- _WHAT NEEDS TO BE DONE_: Scan the material below for the string "SFadd", and copy every line where it shows up.

- _SUPPLIED RECORDS_:
┄┄┄┄┄┄

(* ===== verification/Floats.v ===== *)
(** * Floating-point numbers

    The [float] and the [double] of the program are the binary32 and the
    binary64 numbers of IEEE 754, with rounding to nearest even, in the
    Standard Library's executable specification. *)
From S2P Require Import Prelude.
From Stdlib Require Export SpecFloat.

Definition float := spec_float.
Definition double := spec_float.

Definition f32_of_Z (z : Z) : float := binary_normalize 24 128 z 0 false.
Definition f64_of_Z (z : Z) : double := binary_normalize 53 1024 z 0 false.

Definition f32_add : float -> float -> float := SFadd 24 128.
Definition f32_sub : float -> float -> float := SFsub 24 128.
Definition f32_mul : float -> float -> float := SFmul 24 128.
Definition f32_div : float -> float -> float := SFdiv 24 128.
Definition f64_add : double -> double -> double := SFadd 53 1024.
Definition f64_sub : double -> double -> double := SFsub 53 1024.
Definition f64_mul : double -> double -> double := SFmul 53 1024.
Definition f64_div : double -> double -> double := SFdiv 53 1024.

(** [a > b], [a <= b] and [a >= b]; false when one of them is not a number. *)
Definition f_gt (a b : spec_float) : bool := SFltb b a.
Definition f_lt (a b : spec_float) : bool := SFltb a b.
Definition f_le (a b : spec_float) : bool := SFleb a b.
Definition f_ge (a b : spec_float) : bool := SFleb b a.

(** The promotion of a [float] to [double] is exact. *)
Definition f64_of_f32 (x : float) : double :=
  match x with
  | S754_finite s m e => binary_normalize 53 1024 (if s then Z.neg m else Z.pos m) e s
  | _ => x
  end.

(** The conversion to an integer, towards zero. *)
Definition f_trunc (x : spec_float) : Z :=
  match x with
  | S754_finite s m e =>
      let a := if 0 <=? e then Z.pos m * 2 ^ e else Z.pos m / 2 ^ (- e) in
      if s then - a else a
  | _ => 0
  end.

(** The literal [n/d], correctly rounded. *)
Definition f32_lit (n d : Z) : float := f32_div (f32_of_Z n) (f32_of_Z d).

Definition f_zero : spec_float := S754_zero false.

#[export] Instance spec_float_eq_dec : EqDecision spec_float.
Proof. solve_decision. Defined.

Lemma SFcompare_antisym x y : SFcompare y x = option_map CompOpp (SFcompare x y).
Proof.
  destruct x as [sx|sx| |sx mx ex], y as [sy|sy| |sy my ey]; try (destruct sx, sy; reflexivity);
    try (destruct sx; reflexivity); try (destruct sy; reflexivity); [reflexivity|].
  cbn. rewrite (Z.compare_antisym ex ey). destruct sx, sy; try reflexivity;
    destruct (ex ?= ey)%Z; try reflexivity; cbn;
    pose proof (Pos.compare_cont_antisym mx my Eq) as E; cbn in E; rewrite <- E;
    by destruct (Pos.compare_cont Eq mx my).
Qed.

Lemma gt_not_le x y : f_gt x y = true -> f_le x y = false.
Proof.
  unfold f_gt, f_le, SFltb, SFleb. rewrite (SFcompare_antisym x y).
  by destruct (SFcompare x y) as [[]|].
Qed.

┄┄┄┄┄┄

- _ANSWER_:
Definition f32_add : float -> float -> float := SFadd 24 128.
Definition f64_add : double -> double -> double := SFadd 53 1024.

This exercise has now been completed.